[Items listed in a dataset]
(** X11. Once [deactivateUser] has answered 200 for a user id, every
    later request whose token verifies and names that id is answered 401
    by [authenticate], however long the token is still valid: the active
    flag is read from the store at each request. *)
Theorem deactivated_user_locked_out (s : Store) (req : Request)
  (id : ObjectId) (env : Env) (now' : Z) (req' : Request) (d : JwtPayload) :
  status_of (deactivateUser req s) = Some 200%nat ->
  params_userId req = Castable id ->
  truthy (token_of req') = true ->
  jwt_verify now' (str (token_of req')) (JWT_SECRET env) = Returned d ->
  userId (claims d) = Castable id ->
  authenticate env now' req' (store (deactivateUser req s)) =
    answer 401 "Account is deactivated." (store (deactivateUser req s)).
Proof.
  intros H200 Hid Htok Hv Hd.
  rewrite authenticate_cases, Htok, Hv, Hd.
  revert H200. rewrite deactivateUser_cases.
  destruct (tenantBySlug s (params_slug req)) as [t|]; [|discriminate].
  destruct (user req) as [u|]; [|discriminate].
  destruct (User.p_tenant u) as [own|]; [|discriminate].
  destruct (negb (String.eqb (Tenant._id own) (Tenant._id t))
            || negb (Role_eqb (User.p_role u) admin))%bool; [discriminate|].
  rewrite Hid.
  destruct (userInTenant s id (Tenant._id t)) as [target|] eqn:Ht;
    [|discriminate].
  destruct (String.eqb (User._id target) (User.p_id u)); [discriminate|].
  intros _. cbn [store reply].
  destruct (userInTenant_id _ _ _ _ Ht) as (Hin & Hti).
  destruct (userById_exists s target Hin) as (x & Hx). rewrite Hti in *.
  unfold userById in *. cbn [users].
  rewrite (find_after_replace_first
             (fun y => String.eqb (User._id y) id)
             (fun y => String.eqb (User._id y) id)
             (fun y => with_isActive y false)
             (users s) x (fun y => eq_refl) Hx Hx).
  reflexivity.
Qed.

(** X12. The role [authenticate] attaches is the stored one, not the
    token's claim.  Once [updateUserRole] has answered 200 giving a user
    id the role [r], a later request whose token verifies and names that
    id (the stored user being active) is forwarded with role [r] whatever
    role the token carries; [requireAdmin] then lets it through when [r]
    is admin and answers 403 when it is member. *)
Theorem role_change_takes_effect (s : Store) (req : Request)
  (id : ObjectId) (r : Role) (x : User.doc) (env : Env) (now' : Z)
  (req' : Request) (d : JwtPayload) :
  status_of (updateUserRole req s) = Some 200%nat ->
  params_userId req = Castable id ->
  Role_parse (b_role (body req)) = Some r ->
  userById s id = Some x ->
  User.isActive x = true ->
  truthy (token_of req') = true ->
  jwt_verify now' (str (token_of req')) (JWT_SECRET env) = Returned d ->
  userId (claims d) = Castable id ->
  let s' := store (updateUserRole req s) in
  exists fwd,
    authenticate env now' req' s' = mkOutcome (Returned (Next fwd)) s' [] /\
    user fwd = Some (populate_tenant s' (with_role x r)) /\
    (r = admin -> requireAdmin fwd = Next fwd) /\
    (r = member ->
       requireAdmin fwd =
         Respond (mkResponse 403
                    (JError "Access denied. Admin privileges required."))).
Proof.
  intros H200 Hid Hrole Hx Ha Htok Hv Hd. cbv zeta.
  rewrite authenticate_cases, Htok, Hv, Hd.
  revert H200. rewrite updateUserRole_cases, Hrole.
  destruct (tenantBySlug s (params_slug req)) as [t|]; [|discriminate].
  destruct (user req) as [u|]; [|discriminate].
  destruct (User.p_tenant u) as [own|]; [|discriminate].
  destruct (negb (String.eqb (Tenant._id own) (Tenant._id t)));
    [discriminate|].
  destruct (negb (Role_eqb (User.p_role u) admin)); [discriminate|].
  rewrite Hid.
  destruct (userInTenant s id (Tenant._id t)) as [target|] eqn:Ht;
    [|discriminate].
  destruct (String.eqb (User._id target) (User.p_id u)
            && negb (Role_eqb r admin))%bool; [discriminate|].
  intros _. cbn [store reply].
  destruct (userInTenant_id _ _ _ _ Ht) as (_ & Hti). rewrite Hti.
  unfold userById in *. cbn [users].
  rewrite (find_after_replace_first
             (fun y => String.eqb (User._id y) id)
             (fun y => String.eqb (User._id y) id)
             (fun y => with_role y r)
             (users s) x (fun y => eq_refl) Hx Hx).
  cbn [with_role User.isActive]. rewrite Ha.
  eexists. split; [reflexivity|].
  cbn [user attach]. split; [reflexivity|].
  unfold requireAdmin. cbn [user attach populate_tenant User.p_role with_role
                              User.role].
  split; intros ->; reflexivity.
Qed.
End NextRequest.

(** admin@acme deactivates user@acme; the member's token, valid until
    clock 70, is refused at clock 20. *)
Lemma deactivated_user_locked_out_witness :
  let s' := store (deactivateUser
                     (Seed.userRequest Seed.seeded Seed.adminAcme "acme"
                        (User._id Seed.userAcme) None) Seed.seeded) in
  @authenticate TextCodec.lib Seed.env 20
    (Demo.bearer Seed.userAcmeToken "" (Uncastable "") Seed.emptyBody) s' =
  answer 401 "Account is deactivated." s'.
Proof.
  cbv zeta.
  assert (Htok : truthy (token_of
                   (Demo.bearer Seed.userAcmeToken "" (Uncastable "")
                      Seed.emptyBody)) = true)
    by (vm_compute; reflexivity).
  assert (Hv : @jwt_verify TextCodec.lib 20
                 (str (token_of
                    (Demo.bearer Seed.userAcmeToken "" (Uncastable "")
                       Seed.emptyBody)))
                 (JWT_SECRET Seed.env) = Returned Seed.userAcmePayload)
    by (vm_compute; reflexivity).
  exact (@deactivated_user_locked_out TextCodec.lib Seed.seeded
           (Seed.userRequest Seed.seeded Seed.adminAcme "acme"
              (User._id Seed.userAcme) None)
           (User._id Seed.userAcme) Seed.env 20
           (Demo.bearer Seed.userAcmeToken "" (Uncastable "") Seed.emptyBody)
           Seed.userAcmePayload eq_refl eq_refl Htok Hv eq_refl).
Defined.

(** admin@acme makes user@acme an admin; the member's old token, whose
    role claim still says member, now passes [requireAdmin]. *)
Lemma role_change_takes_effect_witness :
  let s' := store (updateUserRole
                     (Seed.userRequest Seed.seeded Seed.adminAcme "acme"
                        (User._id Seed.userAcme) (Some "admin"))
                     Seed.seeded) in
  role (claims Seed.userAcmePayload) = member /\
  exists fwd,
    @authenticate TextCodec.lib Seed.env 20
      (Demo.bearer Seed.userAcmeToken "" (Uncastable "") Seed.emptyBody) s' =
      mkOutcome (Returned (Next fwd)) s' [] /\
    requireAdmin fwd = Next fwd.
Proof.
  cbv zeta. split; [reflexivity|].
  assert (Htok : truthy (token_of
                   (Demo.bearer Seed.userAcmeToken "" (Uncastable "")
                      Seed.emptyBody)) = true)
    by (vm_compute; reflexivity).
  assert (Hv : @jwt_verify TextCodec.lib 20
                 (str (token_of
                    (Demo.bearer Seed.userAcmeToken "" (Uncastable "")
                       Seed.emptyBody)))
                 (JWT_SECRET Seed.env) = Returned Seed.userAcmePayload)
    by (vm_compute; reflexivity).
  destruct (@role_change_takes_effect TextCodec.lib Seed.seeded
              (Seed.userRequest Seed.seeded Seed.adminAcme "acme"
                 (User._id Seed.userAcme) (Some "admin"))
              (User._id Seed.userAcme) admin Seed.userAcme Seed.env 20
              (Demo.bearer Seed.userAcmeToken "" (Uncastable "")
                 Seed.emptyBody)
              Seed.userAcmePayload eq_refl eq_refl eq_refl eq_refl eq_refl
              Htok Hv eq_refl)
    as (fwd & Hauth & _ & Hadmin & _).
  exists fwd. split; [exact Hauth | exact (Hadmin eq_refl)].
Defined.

...

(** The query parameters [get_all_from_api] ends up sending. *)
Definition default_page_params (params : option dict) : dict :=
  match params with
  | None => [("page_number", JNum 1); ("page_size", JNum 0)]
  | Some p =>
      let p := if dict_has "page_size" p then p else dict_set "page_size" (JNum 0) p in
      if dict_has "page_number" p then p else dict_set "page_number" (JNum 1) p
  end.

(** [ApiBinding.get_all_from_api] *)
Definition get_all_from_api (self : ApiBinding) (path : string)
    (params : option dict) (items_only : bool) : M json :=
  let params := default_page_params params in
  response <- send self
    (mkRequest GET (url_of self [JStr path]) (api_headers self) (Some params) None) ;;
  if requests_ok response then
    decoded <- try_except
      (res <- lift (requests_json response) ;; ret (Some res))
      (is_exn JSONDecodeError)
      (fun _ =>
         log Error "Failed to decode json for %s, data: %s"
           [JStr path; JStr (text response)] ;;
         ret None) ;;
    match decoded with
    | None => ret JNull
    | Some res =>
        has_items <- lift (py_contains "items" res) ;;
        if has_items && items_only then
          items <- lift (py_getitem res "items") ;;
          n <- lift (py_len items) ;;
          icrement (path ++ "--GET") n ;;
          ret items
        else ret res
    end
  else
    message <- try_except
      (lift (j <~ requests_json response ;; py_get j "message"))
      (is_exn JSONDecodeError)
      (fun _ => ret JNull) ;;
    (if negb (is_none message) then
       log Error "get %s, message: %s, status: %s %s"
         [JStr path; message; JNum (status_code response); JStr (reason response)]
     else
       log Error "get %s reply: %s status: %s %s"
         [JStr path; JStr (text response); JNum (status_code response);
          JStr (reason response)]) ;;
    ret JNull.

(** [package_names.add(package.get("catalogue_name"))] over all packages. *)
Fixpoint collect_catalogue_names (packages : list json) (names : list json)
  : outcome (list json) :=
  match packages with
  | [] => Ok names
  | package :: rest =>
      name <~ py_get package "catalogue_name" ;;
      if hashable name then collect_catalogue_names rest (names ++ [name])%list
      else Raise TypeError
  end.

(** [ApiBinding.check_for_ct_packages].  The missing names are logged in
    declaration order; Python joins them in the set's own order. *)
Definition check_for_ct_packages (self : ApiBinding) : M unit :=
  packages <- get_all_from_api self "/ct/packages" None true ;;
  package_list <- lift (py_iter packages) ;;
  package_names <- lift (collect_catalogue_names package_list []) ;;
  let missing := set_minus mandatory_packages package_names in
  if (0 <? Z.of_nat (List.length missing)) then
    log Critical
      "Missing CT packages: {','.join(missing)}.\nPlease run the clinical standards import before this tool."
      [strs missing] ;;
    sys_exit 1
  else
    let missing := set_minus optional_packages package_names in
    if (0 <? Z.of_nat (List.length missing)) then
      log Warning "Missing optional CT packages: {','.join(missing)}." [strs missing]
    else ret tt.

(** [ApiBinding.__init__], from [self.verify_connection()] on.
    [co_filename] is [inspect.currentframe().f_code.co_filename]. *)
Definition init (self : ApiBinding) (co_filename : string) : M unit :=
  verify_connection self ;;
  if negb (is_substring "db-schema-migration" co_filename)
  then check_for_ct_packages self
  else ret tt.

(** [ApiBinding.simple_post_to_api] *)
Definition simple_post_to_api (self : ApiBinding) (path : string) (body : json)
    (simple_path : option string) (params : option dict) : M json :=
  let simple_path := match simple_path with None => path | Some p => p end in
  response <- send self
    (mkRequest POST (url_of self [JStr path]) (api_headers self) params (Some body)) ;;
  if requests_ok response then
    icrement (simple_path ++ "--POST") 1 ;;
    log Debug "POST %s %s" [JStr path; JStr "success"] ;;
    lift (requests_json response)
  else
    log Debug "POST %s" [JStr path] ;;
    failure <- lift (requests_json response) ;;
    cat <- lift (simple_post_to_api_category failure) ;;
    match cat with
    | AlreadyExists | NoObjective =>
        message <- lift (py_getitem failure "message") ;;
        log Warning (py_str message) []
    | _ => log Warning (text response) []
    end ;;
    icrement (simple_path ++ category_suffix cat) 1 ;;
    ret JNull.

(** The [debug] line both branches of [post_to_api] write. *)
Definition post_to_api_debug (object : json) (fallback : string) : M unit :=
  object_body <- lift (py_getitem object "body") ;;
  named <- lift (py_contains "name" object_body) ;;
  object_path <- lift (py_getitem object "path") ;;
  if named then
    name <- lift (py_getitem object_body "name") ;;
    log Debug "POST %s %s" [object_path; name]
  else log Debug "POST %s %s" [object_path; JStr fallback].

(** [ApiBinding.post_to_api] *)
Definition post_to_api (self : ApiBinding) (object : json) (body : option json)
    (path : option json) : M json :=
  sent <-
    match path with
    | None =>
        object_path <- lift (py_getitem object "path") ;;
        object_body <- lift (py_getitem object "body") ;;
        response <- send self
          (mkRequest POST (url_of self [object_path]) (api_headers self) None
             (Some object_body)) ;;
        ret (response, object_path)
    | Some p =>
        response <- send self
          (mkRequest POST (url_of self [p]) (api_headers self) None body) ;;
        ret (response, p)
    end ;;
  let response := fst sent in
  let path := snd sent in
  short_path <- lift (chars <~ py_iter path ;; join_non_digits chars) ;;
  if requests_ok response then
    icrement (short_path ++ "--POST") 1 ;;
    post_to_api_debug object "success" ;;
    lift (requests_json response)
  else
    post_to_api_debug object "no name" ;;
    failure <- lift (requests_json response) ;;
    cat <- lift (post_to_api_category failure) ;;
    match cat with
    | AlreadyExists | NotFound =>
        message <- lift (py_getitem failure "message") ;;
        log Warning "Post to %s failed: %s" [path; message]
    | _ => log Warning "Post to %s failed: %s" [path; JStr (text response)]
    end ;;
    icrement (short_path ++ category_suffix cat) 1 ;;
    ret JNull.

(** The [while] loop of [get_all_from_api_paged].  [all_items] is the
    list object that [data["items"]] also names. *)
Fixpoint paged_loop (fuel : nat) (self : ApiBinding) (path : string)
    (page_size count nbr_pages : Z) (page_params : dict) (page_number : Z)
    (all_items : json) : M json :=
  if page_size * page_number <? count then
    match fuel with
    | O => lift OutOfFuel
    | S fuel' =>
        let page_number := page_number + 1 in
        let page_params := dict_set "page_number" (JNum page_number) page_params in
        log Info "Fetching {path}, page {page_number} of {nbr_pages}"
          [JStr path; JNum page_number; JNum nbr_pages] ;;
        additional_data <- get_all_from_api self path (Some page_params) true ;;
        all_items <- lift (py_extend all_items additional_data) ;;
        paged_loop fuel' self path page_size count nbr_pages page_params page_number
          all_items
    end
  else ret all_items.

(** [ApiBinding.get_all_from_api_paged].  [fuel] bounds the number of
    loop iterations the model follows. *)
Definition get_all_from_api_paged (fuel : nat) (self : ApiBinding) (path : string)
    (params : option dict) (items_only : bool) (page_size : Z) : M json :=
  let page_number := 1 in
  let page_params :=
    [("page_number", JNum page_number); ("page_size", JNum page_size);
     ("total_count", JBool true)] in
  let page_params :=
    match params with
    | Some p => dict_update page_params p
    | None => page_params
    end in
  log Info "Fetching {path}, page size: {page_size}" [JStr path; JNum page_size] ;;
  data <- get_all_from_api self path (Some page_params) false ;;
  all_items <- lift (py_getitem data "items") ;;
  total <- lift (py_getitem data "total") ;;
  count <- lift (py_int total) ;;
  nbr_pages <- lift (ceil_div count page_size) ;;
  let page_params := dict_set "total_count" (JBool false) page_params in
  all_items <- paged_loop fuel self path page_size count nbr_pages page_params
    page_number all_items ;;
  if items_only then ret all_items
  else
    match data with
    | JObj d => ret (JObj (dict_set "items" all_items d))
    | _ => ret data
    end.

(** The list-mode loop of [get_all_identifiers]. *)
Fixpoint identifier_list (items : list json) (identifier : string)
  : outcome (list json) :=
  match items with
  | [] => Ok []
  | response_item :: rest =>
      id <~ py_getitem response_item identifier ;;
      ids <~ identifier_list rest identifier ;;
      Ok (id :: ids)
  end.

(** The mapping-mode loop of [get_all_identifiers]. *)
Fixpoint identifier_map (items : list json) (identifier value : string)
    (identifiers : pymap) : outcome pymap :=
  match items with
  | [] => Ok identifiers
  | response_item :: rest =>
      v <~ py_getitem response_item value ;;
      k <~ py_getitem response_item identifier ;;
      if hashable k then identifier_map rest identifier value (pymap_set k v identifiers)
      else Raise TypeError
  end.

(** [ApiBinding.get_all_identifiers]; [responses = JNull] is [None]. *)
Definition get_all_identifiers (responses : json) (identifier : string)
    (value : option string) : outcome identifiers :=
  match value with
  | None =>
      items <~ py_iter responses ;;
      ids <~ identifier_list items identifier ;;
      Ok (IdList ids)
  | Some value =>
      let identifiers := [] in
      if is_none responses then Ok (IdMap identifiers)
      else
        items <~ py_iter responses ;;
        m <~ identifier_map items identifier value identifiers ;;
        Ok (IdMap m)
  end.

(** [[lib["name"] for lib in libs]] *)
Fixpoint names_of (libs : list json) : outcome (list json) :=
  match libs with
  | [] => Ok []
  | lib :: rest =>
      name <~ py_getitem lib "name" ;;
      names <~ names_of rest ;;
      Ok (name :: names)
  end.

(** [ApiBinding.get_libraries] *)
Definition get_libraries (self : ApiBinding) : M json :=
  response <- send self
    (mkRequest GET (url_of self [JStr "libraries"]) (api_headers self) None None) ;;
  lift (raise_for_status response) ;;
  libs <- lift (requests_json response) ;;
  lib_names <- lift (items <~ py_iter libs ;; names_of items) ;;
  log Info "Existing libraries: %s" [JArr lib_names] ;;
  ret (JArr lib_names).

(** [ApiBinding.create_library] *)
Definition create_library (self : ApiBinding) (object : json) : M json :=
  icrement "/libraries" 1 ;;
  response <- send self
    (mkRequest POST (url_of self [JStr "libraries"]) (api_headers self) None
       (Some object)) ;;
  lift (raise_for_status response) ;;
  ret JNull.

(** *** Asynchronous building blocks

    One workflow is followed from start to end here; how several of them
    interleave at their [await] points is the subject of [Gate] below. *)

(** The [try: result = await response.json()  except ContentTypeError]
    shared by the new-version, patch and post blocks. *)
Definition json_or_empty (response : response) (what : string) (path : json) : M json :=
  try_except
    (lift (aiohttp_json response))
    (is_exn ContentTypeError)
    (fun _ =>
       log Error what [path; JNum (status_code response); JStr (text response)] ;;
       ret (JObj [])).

---

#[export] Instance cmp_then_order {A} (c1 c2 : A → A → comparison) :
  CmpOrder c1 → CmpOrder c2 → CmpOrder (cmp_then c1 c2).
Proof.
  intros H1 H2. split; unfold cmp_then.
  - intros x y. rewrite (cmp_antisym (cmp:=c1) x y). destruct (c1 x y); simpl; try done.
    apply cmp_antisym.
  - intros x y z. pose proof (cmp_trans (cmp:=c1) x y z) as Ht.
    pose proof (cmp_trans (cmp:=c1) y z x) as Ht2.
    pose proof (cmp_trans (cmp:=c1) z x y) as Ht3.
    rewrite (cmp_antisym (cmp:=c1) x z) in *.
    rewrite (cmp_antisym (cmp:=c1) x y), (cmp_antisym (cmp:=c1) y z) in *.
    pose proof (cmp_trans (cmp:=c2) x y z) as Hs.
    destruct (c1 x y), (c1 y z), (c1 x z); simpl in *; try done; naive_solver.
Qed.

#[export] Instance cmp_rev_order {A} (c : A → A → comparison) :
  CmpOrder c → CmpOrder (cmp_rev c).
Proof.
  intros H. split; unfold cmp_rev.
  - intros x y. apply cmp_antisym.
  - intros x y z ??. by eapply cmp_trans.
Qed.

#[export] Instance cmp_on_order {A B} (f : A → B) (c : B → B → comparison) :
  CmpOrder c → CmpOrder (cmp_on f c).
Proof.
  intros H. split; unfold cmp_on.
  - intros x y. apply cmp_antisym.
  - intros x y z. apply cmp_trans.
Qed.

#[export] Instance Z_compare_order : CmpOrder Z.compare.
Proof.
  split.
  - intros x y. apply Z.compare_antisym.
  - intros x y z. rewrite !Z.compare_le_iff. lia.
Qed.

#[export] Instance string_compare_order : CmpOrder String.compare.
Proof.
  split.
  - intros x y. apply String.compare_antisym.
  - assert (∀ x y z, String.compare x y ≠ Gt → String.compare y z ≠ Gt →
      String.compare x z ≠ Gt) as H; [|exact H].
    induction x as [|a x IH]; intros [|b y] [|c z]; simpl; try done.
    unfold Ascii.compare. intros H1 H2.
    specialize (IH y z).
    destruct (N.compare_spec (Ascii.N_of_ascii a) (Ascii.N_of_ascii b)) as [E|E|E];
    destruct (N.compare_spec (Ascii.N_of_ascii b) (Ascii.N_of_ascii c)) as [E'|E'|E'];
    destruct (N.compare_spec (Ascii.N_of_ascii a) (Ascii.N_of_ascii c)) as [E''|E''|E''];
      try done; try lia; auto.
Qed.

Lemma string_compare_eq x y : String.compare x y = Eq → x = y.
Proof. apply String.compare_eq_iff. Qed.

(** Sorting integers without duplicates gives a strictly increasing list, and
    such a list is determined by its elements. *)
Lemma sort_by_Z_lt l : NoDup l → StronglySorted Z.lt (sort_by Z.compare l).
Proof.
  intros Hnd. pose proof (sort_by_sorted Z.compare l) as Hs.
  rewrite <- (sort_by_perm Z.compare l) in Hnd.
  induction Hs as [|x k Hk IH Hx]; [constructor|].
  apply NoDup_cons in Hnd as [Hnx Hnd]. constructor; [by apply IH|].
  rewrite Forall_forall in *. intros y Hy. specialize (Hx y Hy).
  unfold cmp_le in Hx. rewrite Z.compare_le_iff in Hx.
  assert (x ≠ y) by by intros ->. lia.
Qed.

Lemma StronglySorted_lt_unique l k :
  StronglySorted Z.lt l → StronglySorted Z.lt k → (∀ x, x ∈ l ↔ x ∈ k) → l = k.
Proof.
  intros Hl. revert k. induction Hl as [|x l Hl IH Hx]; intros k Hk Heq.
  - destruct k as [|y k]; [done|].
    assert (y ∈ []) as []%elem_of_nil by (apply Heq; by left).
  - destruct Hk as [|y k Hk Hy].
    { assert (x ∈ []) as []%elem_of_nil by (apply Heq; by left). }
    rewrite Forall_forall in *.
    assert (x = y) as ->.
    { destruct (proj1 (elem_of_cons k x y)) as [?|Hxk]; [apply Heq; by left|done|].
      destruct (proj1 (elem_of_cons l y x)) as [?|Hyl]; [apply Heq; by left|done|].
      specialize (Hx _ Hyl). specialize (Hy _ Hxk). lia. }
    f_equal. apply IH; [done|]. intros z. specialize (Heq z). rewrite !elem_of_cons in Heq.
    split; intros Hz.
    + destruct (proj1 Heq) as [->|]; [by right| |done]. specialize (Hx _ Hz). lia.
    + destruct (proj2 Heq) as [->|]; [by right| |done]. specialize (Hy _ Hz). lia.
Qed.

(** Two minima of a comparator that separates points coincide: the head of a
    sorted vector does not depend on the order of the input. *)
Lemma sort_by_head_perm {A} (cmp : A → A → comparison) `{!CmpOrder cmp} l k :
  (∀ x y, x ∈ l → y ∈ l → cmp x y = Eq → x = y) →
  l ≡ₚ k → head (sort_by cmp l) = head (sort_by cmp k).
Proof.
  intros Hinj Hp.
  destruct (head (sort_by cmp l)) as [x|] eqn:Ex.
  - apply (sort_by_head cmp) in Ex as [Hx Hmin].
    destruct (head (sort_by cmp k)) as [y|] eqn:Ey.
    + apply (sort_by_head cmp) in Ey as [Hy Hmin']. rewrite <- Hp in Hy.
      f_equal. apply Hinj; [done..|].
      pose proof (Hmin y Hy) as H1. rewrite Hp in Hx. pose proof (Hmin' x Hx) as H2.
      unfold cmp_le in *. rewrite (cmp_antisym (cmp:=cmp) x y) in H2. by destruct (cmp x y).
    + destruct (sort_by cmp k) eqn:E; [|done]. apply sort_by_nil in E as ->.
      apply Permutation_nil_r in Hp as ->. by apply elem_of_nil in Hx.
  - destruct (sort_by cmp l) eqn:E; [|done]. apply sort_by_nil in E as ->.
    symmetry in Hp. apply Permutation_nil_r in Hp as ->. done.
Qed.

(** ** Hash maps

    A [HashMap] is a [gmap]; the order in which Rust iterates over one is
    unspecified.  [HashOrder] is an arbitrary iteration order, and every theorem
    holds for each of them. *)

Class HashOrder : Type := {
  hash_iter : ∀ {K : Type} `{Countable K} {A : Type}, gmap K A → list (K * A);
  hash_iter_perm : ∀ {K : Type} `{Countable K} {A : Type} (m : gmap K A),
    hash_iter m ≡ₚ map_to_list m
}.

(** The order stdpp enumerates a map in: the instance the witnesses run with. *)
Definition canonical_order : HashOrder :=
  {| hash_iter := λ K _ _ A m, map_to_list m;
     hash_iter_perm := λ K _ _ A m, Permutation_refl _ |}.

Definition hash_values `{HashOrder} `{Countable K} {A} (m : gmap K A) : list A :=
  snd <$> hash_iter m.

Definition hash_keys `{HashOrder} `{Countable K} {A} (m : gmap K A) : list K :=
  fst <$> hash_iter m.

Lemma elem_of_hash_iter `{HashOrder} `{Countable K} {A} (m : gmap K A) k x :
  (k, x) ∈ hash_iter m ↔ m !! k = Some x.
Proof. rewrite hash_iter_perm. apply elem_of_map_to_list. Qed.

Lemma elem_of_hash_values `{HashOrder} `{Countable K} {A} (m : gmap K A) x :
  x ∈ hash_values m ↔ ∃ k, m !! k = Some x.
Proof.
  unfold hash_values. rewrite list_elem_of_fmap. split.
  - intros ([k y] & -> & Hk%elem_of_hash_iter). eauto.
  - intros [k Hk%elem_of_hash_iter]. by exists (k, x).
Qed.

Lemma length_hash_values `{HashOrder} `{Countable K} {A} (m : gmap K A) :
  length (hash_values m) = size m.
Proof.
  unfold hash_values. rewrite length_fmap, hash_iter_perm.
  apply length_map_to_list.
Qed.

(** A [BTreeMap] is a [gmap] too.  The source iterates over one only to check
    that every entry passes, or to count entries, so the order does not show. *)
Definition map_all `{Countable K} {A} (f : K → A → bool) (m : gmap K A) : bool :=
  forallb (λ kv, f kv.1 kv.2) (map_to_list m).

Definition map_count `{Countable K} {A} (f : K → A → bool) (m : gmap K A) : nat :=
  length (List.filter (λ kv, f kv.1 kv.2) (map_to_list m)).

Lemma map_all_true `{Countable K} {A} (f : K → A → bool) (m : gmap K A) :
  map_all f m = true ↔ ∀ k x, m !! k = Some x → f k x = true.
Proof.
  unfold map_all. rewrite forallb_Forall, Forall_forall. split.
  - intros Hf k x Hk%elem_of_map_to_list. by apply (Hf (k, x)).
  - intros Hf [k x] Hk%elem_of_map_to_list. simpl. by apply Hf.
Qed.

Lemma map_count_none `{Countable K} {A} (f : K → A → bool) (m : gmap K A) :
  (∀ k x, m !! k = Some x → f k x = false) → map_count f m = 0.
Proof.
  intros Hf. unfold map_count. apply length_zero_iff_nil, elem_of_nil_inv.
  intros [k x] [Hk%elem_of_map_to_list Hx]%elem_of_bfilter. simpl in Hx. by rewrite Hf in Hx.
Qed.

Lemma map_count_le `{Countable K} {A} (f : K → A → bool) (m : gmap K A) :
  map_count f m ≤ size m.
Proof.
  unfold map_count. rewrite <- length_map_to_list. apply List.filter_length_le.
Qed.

*PROBLEM DETAILS*
Every line above from the line with "else ret all_items." to the line with "Ok (IdList ids)", both included, must be reproduced exactly, and no other line may appear.

*ANSWER BOX*
  else ret all_items.

(** [ApiBinding.get_all_from_api_paged].  [fuel] bounds the number of
    loop iterations the model follows. *)
Definition get_all_from_api_paged (fuel : nat) (self : ApiBinding) (path : string)
    (params : option dict) (items_only : bool) (page_size : Z) : M json :=
  let page_number := 1 in
  let page_params :=
    [("page_number", JNum page_number); ("page_size", JNum page_size);
     ("total_count", JBool true)] in
  let page_params :=
    match params with
    | Some p => dict_update page_params p
    | None => page_params
    end in
  log Info "Fetching {path}, page size: {page_size}" [JStr path; JNum page_size] ;;
  data <- get_all_from_api self path (Some page_params) false ;;
  all_items <- lift (py_getitem data "items") ;;
  total <- lift (py_getitem data "total") ;;
  count <- lift (py_int total) ;;
  nbr_pages <- lift (ceil_div count page_size) ;;
  let page_params := dict_set "total_count" (JBool false) page_params in
  all_items <- paged_loop fuel self path page_size count nbr_pages page_params
    page_number all_items ;;
  if items_only then ret all_items
  else
    match data with
    | JObj d => ret (JObj (dict_set "items" all_items d))
    | _ => ret data
    end.

(** The list-mode loop of [get_all_identifiers]. *)
Fixpoint identifier_list (items : list json) (identifier : string)
  : outcome (list json) :=
  match items with
  | [] => Ok []
  | response_item :: rest =>
      id <~ py_getitem response_item identifier ;;
      ids <~ identifier_list rest identifier ;;
      Ok (id :: ids)
  end.

(** The mapping-mode loop of [get_all_identifiers]. *)
Fixpoint identifier_map (items : list json) (identifier value : string)
    (identifiers : pymap) : outcome pymap :=
  match items with
  | [] => Ok identifiers
  | response_item :: rest =>
      v <~ py_getitem response_item value ;;
      k <~ py_getitem response_item identifier ;;
      if hashable k then identifier_map rest identifier value (pymap_set k v identifiers)
      else Raise TypeError
  end.

(** [ApiBinding.get_all_identifiers]; [responses = JNull] is [None]. *)
Definition get_all_identifiers (responses : json) (identifier : string)
    (value : option string) : outcome identifiers :=
  match value with
  | None =>
      items <~ py_iter responses ;;
      ids <~ identifier_list items identifier ;;
      Ok (IdList ids)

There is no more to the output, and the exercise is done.